Hace unos días el ayuntamiento de Valencia dedicó una calle a un militar de la República Española llamado Amado Granell Mesado, nacido en Burriana en 1898. Un año muy especial en la historia de España pues supuso el fin de las posesiones españolas en América Latina y en el Pacífico.

Ciryl García ha dedicado un precioso y documentado libro a Amado Granell que lo titula El valencià que va alliberar París. El personaje de Amado Granell como militar se resume en su participación en tres guerra. La primera la del Rif como legionario, la segunda la Guerra Civil Española como militar al servicio de la República, y la tercera en la Segunda Guerra Mundial. En las tres contiendas brilló por su genio, audacia y arrojo. Fue el primero que llegó al ayuntamiento de París con otro grupo de republicanos españoles encuadrados en la División Leclerc. Este hecho no podía complacer mucho a ciertas personas que no dudaron en ocultarlo y atribuir el mérito a los oficiales franceses y norteamericanos.

El padre de Granell trabajaba en el campo de la madera, en especial el de la importancia de troncos procedentes de la Guinea Ecuatorial. Mi padre también estuvo vinculado al campo de la importancia de maderas exóticas como se decía a principios del siglo XX. Durante un ciero tiempo vivió en la calle Conde de Altea, donde vivía mi padre. Amado Granell también tuvo una faceta deportiva que ha pasado un tanto desapercibida pero que fue esencial para adelantarse al resto de las fuerzas de Liberación. Granell fue un excelente motorista y tambien su nombre aparece en las carreras a pie que se celebraban en Valencia entre 1924 y 1930.

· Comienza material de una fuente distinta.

Lemma encode_response_frame r : response_wf r -> encode_response r = Some (response_frame r).
Proof.
  intros [Hid Hd [Hids Hk] [Hh Hl] Hfit]. rewrite length_response_frame in Hfit. unfold encode_response.
  rewrite wrap_mul_small by lia. by rewrite Hl, N.eqb_refl.
Qed.

Lemma decode_response_frame r rest : response_wf r -> decode_response (response_frame r ++ rest) = Some (Ok r).
Proof.
  intros [Hid Hd [Hids Hk] [Hh Hlf] Hfit]. unfold decode_response.
  pose proof (length_response_frame r) as Hl. rewrite Hl in Hfit.
  set (k := N.of_nat (length (resp_expert_ids r))) in *. set (d := resp_d_model r) in *.
  assert (Hlen : N.of_nat (length (response_frame r ++ rest)) = 16 + 4 * k + 2 * (k * d) + N.of_nat (length rest))
    by (rewrite length_app; lia).
  rewrite Hlen. case_N; [lia|].
  reads 8%nat 0 [] (resp_request_id r).
  reads 4%nat 8 (le_bytes 8 (resp_request_id r)) (resp_d_model r).
  reads 4%nat 12 (le_bytes 8 (resp_request_id r) ++ le_bytes 4 (resp_d_model r)) k.
  fold d. rewrite (wrap_mul_small usize_max d k) by (unfold usize_max in *; lia).
  rewrite (wrap_mul_small usize_max 2 d) by (unfold usize_max, u64_max; lia).
  rewrite (wrap_mul_small usize_max (2 * d) k) by (unfold usize_max in *; lia). unwrap. case_N; [lia|].
  erewrite (get_words_eq 4 16 _ (le_bytes 8 (resp_request_id r) ++ le_bytes 4 (resp_d_model r) ++ le_bytes 4 k)
    (resp_expert_ids r)); [|unfold response_frame; rewrite <-!app_assoc; reflexivity|lengths|done|done].
  cbn [mbind option_bind].
  rewrite (get_words_eq 2 _ (d * k) (le_bytes 8 (resp_request_id r) ++ le_bytes 4 (resp_d_model r) ++ le_bytes 4 k
    ++ put_words 4 (resp_expert_ids r)) (ffn_out_f16 r) rest);
    [by destruct r|unfold response_frame; by rewrite <-!app_assoc|lengths|lia|done].
Qed.

(** What a response's header announces: the bytes needed. *)
Definition announced (buf : list byte) : N :=
  let d := le_val (slice 8 4 buf) in let k := le_val (slice 12 4 buf) in 16 + 4 * k + 2 * d * k.

Lemma get_word_Some w off buf x : get_word w off buf = Some x -> x = le_val (slice (N.to_nat off) w buf).
Proof. unfold get_word. case_match; congruence. Qed.

Lemma decode_response_sound buf :
  announced buf <= usize_max ->
  exists o, decode_response buf = Some o /\
    match o with
    | Ok r => response_wf r /\ exists rest, buf = response_frame r ++ rest
    | Err need => N.of_nat (length buf) < need
    end.
Proof.
  intros Hann. unfold decode_response. destruct (N.ltb_spec (N.of_nat (length buf)) 16) as [|Hl]; [by eexists|].
  destruct (get_word_spec 8 0 buf) as (a & Ha & Hxa & Hsa); [lia|].
  destruct (get_word_spec 4 8 buf) as (d & Hd & Hxd & Hsd); [lia|].
  destruct (get_word_spec 4 12 buf) as (k & Hk & Hxk & Hsk); [lia|].
  rewrite Ha, Hd, Hk. cbn [mbind option_bind].
  pose proof (get_word_Some _ _ _ _ Hd) as Hd'. pose proof (get_word_Some _ _ _ _ Hk) as Hk'.
  unfold announced in Hann. change (slice 8 4 buf) with (slice (N.to_nat 8) 4 buf) in Hann.
  change (slice 12 4 buf) with (slice (N.to_nat 12) 4 buf) in Hann. rewrite <-Hd', <-Hk' in Hann.
  change (256 ^ N.of_nat 4) with 4294967296 in *. change (256 ^ N.of_nat 8) with 18446744073709551616 in *.
  rewrite (wrap_mul_small usize_max d k) by lia.
  rewrite (wrap_mul_small usize_max 2 d) by (unfold usize_max, u64_max; lia).
  rewrite (wrap_mul_small usize_max (2 * d) k) by lia. unwrap.
  destruct (N.ltb_spec (N.of_nat (length buf)) (16 + 4 * k + 2 * d * k)) as [|Hend]; [by eexists|].
  destruct (get_words_spec 4 16 k buf) as (ids & -> & Hids & Hids32 & Hsi); [lia|].
  destruct (get_words_spec 2 (16 + 4 * k) (d * k) buf) as (hs & -> & Hhs & Hhs16 & Hsh); [lia|]. cbn [mbind option_bind].
  eexists. split; [done|].
  assert (Hfr : N.of_nat (16 + 4 * length ids + 2 * length hs) <= usize_max) by lia.
  split; [split; [exact Hxa|exact Hxd|split; [exact Hids32|simpl; lia]|split; [exact Hhs16|simpl; lia]
    |rewrite length_response_frame; exact Hfr]|].
  exists (drop (16 + (4 * N.to_nat k + 2 * N.to_nat (d * k))) buf). unfold response_frame.
  cbn [resp_request_id resp_d_model resp_expert_ids ffn_out_f16]. rewrite Hids, Hsi, Hsh, <-!app_assoc.
  rewrite (cut_frame 16 (4 * N.to_nat k) (2 * N.to_nat (d * k)) buf) at 1.
  assert (Hs : slice 0 16 buf = le_bytes 8 a ++ le_bytes 4 d ++ le_bytes 4 k).
  { rewrite Hsa, Hsd, Hsk. change 16%nat with (8 + (4 + 4))%nat. by rewrite !slice_slice. }
  rewrite Hs, <-!app_assoc. do 4 f_equal. f_equal. f_equal. lia.
Qed.

(** The response frame is a faithful encoding, as long as the byte count the
    header announces fits a [usize]: every well-formed response has a frame that
    decodes to it, and decoding never panics, refuses only frames shorter than
    announced, and otherwise yields a well-formed response whose frame is a prefix
    of the input. *)
Theorem response_frames_faithful r rest buf :
  (response_wf r -> exists frame, encode_response r = Some frame /\ decode_response (frame ++ rest) = Some (Ok r)) /\
  (announced buf <= usize_max -> exists o, decode_response buf = Some o /\
    match o with
    | Ok r => response_wf r /\ exists frame rest, encode_response r = Some frame /\ buf = frame ++ rest
    | Err need => N.of_nat (length buf) < need
    end).
Proof.
  split.
  - intros Hr. exists (response_frame r). split; [by apply encode_response_frame|by apply decode_response_frame].
  - intros Hann. destruct (decode_response_sound buf Hann) as ([r'|need] & -> & Ho); eexists; (split; [done|]); [|done].
    destruct Ho as (Hwf & rest' & Hb). split; [done|]. exists (response_frame r'), rest'.
    split; [by apply encode_response_frame|done].
Qed.

(** Beyond that range the count wraps: a 16-byte frame that announces 2^31 rows of
    2^32 - 2 words passes the length check, and the read that follows is out of
    range. *)
Definition wrapping_frame : list byte := le_bytes 8 7 ++ le_bytes 4 4294967294 ++ le_bytes 4 2147483648.

Lemma get_words_short w off k buf :
  0 < k -> N.of_nat (length buf) < off + N.of_nat w -> get_words w off k buf = None.
Proof.
  intros Hk Hl. unfold get_words, rangeN. destruct (N.to_nat k) as [|n] eqn:E; [lia|]. cbn [seq].
  rewrite fmap_cons. cbn [mapM mbind option_bind]. unfold get_word. case_N; [lia|done].
Qed.

Example decode_response_panics : decode_response wrapping_frame = None.
Proof.
  unfold decode_response.
  change (N.of_nat (length wrapping_frame) <? 16) with false. cbn [negb].
  change (get_word 8 0 wrapping_frame) with (Some 7). cbn [mbind option_bind].
  change (get_word 4 8 wrapping_frame) with (Some 4294967294). cbn [mbind option_bind].
  change (get_word 4 12 wrapping_frame) with (Some 2147483648). cbn [mbind option_bind].
  set (e := wrap_add usize_max _ (wrap_mul usize_max (wrap_mul _ _ _) _)).
  assert (e = 16) as -> by (vm_compute; reflexivity). change (N.of_nat (length wrapping_frame) <? 16) with false.
  cbn [negb]. by rewrite get_words_short.
Qed.
Lemma insert_cases r c h :
  cache_inv c ->
  match insert powi r c h with
  | (Err r', c', h') => r' = r /\ c' = tick c /\ h' = h /\ contains (r_id r) c = false /\
      (capacity c <= lru_len (inner c) + reserved_slots c)%N /\
      Forall (fun kv => fst kv ∈ pinned c) (entries c)
  | (Ok o, c', h') => exists l,
      c' = with_inner (inner c') (tick c) /\ lru_cap (inner c') = Some (capacity c) /\
      entries c' = (r_id r, r) :: l /\ insert_outcome r c h o l
  end.
Proof.
  intros [Hcap Hsz Hkeys Hroom]. unfold insert. fold (tick c).
  destruct (tick_fields c) as (Hi & Hp & Hc & Ha & Hr).
  rewrite Hi, Hc, Hr, peek_contains. set (id := r_id r).
  assert (Hfull : (capacity c <=? sat_add usize_max (lru_len (inner c)) (reserved_slots c))%N =
                  (capacity c <=? lru_len (inner c) + reserved_slots c)%N).
  { unfold sat_add. case_N; lia. }
  rewrite Hfull. pose proof (lru_iter_nodup (inner c)) as Hnd.
  destruct (contains id c) eqn:Hin; simpl; rewrite ?andb_false_r, ?andb_true_r.
  - apply contains_iff in Hin.
    destruct (elem_split c id Hin) as (l1 & v & l2 & Hl & _ & _).
    rewrite Hl in Hnd. pose proof (aget_middle _ _ _ _ Hnd) as Hg. rewrite <-Hl in Hg.
    destruct (push_present id r v (inner c) Hg) as [Hf Hpi].
    destruct (lru_push_law id r (inner c)) as (Hpc & _ & _).
    destruct (lru_push id r (inner c)) as [pe l'] eqn:Epush; simpl in *. subst pe.
    exists (l1 ++ l2). rewrite Hpi, Hl, adel_middle by done.
    split_and!; [done|congruence|done|]. right. exists l1, id, v, l2. auto.
  - destruct (N.leb_spec (capacity c) (lru_len (inner c) + reserved_slots c)) as [Hfl|Hfl].
    + destruct (select_victim_id powi (tick c) h) as [k|] eqn:E.
      * pose proof (select_victim_sound _ _ _ E) as [Hk Hkin]. rewrite Hp, Hi in *.
        destruct (elem_split c k Hkin) as (l1 & v & l2 & Hl & Hpop & Hpi).
        destruct (lru_pop_law k (inner c)) as (_ & Hpcap & _).
        rewrite Hpop. set (l := snd (lru_pop k (inner c))) in *.
        destruct (push_absent_room id r l) as [Hf Hpush].
        { rewrite Hpi. apply aget_None. intros Hc'.
          assert (id ∈ (entries c).*1) as Hid%contains_iff by (rewrite Hl; set_solver). congruence. }
        { intros n Hn. assert (n = capacity c) as -> by congruence. unfold lru_len in *.
          rewrite Hpi. rewrite Hl, length_app in Hroom. rewrite length_app. simpl in *. lia. }
        destruct (lru_push_law id r l) as (Hpc & _ & _).
        destruct (lru_push id r l) as [pe l']; simpl in *. subst pe.
        exists (l1 ++ l2). rewrite Hpush, Hpi.
        split_and!; [done|congruence|done|]. right. exists l1, k, v, l2. auto 10.
      * apply select_victim_none in E. rewrite Hp, Hi in E. auto 10.
    + destruct (push_absent_room id r (inner c)) as [Hf Hpush].
      { apply aget_None. intros Hc'%contains_iff. congruence. }
      { intros n Hn. assert (n = capacity c) as -> by congruence. lia. }
      destruct (lru_push_law id r (inner c)) as (Hpc & _ & _).
      destruct (lru_push id r (inner c)) as [pe l']; simpl in *. subst pe.
      exists (entries c). split_and!; [done|congruence|done|]. left. auto.
Qed.

Lemma insert_inv r c h :
  cache_inv c -> cache_inv (snd (fst (insert powi r c h))).
Proof.
  intros Hinv. pose proof (insert_cases r c h Hinv) as Hc.
  destruct Hinv as [Hcap Hsz Hkeys Hroom].
  destruct (tick_fields c) as (Hi & Hp & Hcc & Ha & Hr).
  destruct (insert powi r c h) as [[[o|r'] c'] h']; simpl.
  - destruct Hc as (l & Hc' & Hcap' & Hl & Ho). rewrite Hc'.
    split; simpl; rewrite ?Hcc, ?Hr; [done..| |].
    + rewrite Hl. constructor; [done|].
      destruct Ho as [(_ & -> & _)|(l1 & k & v & l2 & Hs & _ & -> & _)]; [done|].
      rewrite Hs in Hkeys. apply Forall_app in Hkeys as [? [_ ?]%Forall_cons].
      by apply Forall_app.
    + unfold insert_outcome, lru_len in *. rewrite Hl. simpl.
      destruct Ho as [(_ & -> & _ & ?)|(l1 & k & v & l2 & Hs & _ & -> & _)]; [lia|].
      rewrite Hs, length_app in Hroom. rewrite length_app. simpl in *. lia.
  - destruct Hc as (_ & -> & _). split; rewrite ?Hi, ?Hcc, ?Hr; done.
Qed.

(** [insert] on every branch.  It refuses exactly when the id is new, every
    position is occupied or reserved and every resident is pinned, and then
    hands the resident back with the entries untouched.  Otherwise the
    resident becomes the most recently used entry, at most one other entry
    leaves and it is the one returned: the old resident of the same id, or an
    unpinned victim when the cache is full; the bound on occupied plus
    reserved positions is kept. *)
Theorem insert_spec r c h :
  cache_inv c ->
  match insert powi r c h with
  | (Err r', c', h') => r' = r /\ h' = h /\ entries c' = entries c /\
      contains (r_id r) c = false /\
      (lru_len (inner c) + reserved_slots c = capacity c)%N /\
      Forall (fun kv => fst kv ∈ pinned c) (entries c)
  | (Ok o, c', h') => exists l, entries c' = (r_id r, r) :: l /\ cache_inv c' /\
      match o with
      | None => l = entries c /\ contains (r_id r) c = false
      | Some v => exists l1 l2, entries c = l1 ++ (r_id v, v) :: l2 /\ l = l1 ++ l2 /\
          (r_id v = r_id r \/ (r_id v ∉ pinned c) /\ contains (r_id r) c = false)
      end
  end.
Proof.
  intros Hinv. pose proof (insert_cases r c h Hinv) as Hc.
  pose proof (insert_inv r c h Hinv) as Hinv'. destruct Hinv as [Hcap Hsz Hkeys Hroom].
  destruct (tick_fields c) as (Hi & _).
  destruct (insert powi r c h) as [[[o|r'] c'] h']; simpl in Hinv'.
  - destruct Hc as (l & _ & _ & Hl & Ho). exists l. split; [done|]. split; [done|].
    destruct Ho as [(-> & -> & ? & _)|(l1 & k & v & l2 & Hs & -> & -> & Hk)]; [done|].
    exists l1, l2. rewrite Hs in Hkeys. apply Forall_app in Hkeys as [_ [Hkv _]%Forall_cons].
    simpl in Hkv. subst k. split_and!; [done..|].
    destruct Hk as [|(? & ? & _)]; auto.
  - destruct Hc as (-> & -> & -> & ? & ? & ?). rewrite Hi. split_and!; auto. lia.
Qed.
(* ===== verification/GpuExpertCache.v ===== *)
(** The logical GPU-admission cache, the segmented hybrid policy
    ([src/rust-engine/src/expert_cache.rs], [GpuResident] to [GpuExpertCache]).

    An anchor core of permanently admitted experts and a byte-budgeted LRU edge,
    with admission generations, promotion markers and reference-counted
    protection of in-flight demand sets.  Every public operation is one critical
    section of the cache mutex; [None] is a panic ([expect] or [assert]). *)
From S2P Require Import Prelude Floats Lru Layout.

(** ** Residents and admissions *)

Inductive GpuResidentHostPayload :=
| Materialized (bytes : list byte)
| QualificationShared (bytes : list byte)
| QualificationLogicalOnly (charged_bytes : N) (data_accesses : N).

(** [data_accesses] is the address of the shared audit counter. *)
Record GpuResident := { gr_id : N; payload : GpuResidentHostPayload; gr_dtype : WeightDtype }.

Definition GpuResident_new (id : N) (bytes : list byte) : GpuResident :=
  {| gr_id := id; payload := Materialized bytes; gr_dtype := F32 |}.
Definition new_with_dtype (id : N) (bytes : list byte) (d : WeightDtype) : GpuResident :=
  {| gr_id := id; payload := Materialized bytes; gr_dtype := d |}.
Definition new_qualification_shared (id : N) (bytes : list byte) (d : WeightDtype) : GpuResident :=
  {| gr_id := id; payload := QualificationShared bytes; gr_dtype := d |}.
Definition new_qualification_logical_only (id charged : N) (d : WeightDtype) (audit : N)
  : option GpuResident :=
  if (0 <? charged)%N
  then Some {| gr_id := id; payload := QualificationLogicalOnly charged audit; gr_dtype := d |}
  else None.

(** [GpuResident::data]: a logical-only admission counts the access and panics. *)
Definition data (r : GpuResident) (audits : gmap N N) : option (list byte) * gmap N N :=
  match payload r with
  | Materialized bytes => (Some bytes, audits)
  | QualificationShared bytes => (Some bytes, audits)
  | QualificationLogicalOnly _ a =>
      (None, <[a := wrap_add u64_max (default 0%N (audits !! a)) 1]> audits)
  end.
Definition pin (id : N) (m : MultiLayerExpertCache) : MultiLayerExpertCache :=
  match i ← try_layer_idx id m; c ← caches m !! i; Some (i, c) with
  | None => m | Some (i, c) => at_layer i (ExpertCache.pin id c) m end.
Definition unpin (id : N) (m : MultiLayerExpertCache) : MultiLayerExpertCache :=
  match i ← try_layer_idx id m; c ← caches m !! i; Some (i, c) with
  | None => m | Some (i, c) => at_layer i (ExpertCache.unpin id c) m end.
Definition is_pinned (id : N) (m : MultiLayerExpertCache) : bool :=
  match i ← try_layer_idx id m; caches m !! i with
  | None => false | Some c => ExpertCache.is_pinned id c end.

Definition reserved_slots (m : MultiLayerExpertCache) : N :=
  sumN (ExpertCache.reserved_slots <$> caches m).
Definition set_cost_aware (on : bool) (m : MultiLayerExpertCache) : MultiLayerExpertCache :=
  with_caches (ExpertCache.set_cost_aware on <$> caches m) m.

Definition cache_lens (m : MultiLayerExpertCache) : list N := (fun c => lru_len (inner c)) <$> caches m.
Definition len (m : MultiLayerExpertCache) : N := sumN (cache_lens m).
Definition capacities (m : MultiLayerExpertCache) : list N := capacity <$> caches m.
Definition capacity_of (m : MultiLayerExpertCache) : N := sumN (capacities m).
Definition pinned_count (m : MultiLayerExpertCache) : N := sumN (ExpertCache.pinned_count <$> caches m).
Definition pinned_ids (m : MultiLayerExpertCache) : list N :=
  sort_by_key (fun k => k) (caches m ≫= ExpertCache.pinned_ids).
Lemma leader_alive : alive listened_world 0.
Proof.
  destruct (pc_of_check 0 listened_world (fun c => bool_decide ({| g_id := 12; g_notify := 0 |} ∈ held c)))
    as (u & Hu & E); [vm_compute; reflexivity|].
  apply bool_decide_eq_true in E.
  exact (ex_intro _ 0%nat (ex_intro _ {| g_id := 12; g_notify := 0 |} (conj (ex_intro _ u (conj Hu E)) eq_refl))).
Qed.

Lemma no_guards w n : Forall (fun t => unguarded (pc t) = true) (tasks w) -> ~ alive w n.
Proof.
  rewrite Forall_lookup. intros E (j & g & (u & Hu & Hg) & _).
  apply E, bool_decide_eq_true in Hu. rewrite Hu in Hg. by apply elem_of_nil in Hg.
Qed.

Lemma leader_gone : ~ alive parked_world 0.
Proof. apply no_guards, (all_tasks_check _ unguarded). vm_compute. reflexivity. Qed.

Lemma parked : exists t, tasks parked_world !! 1%nat = Some t /\ pc t = Parked 12 3 0 first_listener.
Proof.
  destruct (pc_of_check 1 parked_world is_parked) as (t & Ht & E); [vm_compute; reflexivity|].
  exists t. exact (conj Ht (parked_code _ E)).
Qed.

Esa habilidad en el volante la adquirió en su tienda de motocicletas que montó antes de la Guerra en Oriola, ese arrojo y esa capacidad de resistencia al esfuerzo le vienen de su pasión por el ejercicio. Su aspecto de corredor de fondo, su capacidad de saber leer el momento histórico que le toco vivir, hacen de él un héroe de leyenda.

Un héroe que tuvo una muerte extraña. Un accidente de tráfico en la carretera en el tramo que va de Cullera a Sueca. Un 12 de mayo de 1972 se estrellaba  contra un camión, según la versión oficial, el coche conducido por un hombre que había esquivado las barricadas de París, los francotiradores, las muchedumbres ansiosas de abrazarlo. Granell vivia en España desde el año 1963 y se dedicaba a la venta de electrodomésticos. Estaba en posesión de la Legión de Honor de Francia. No era un cualquiera.

El historiador Raymond Dronne afirma que en el coche se encontraron balas. Curiosamente murió cuando acababa de comenza a escribir sus memorias.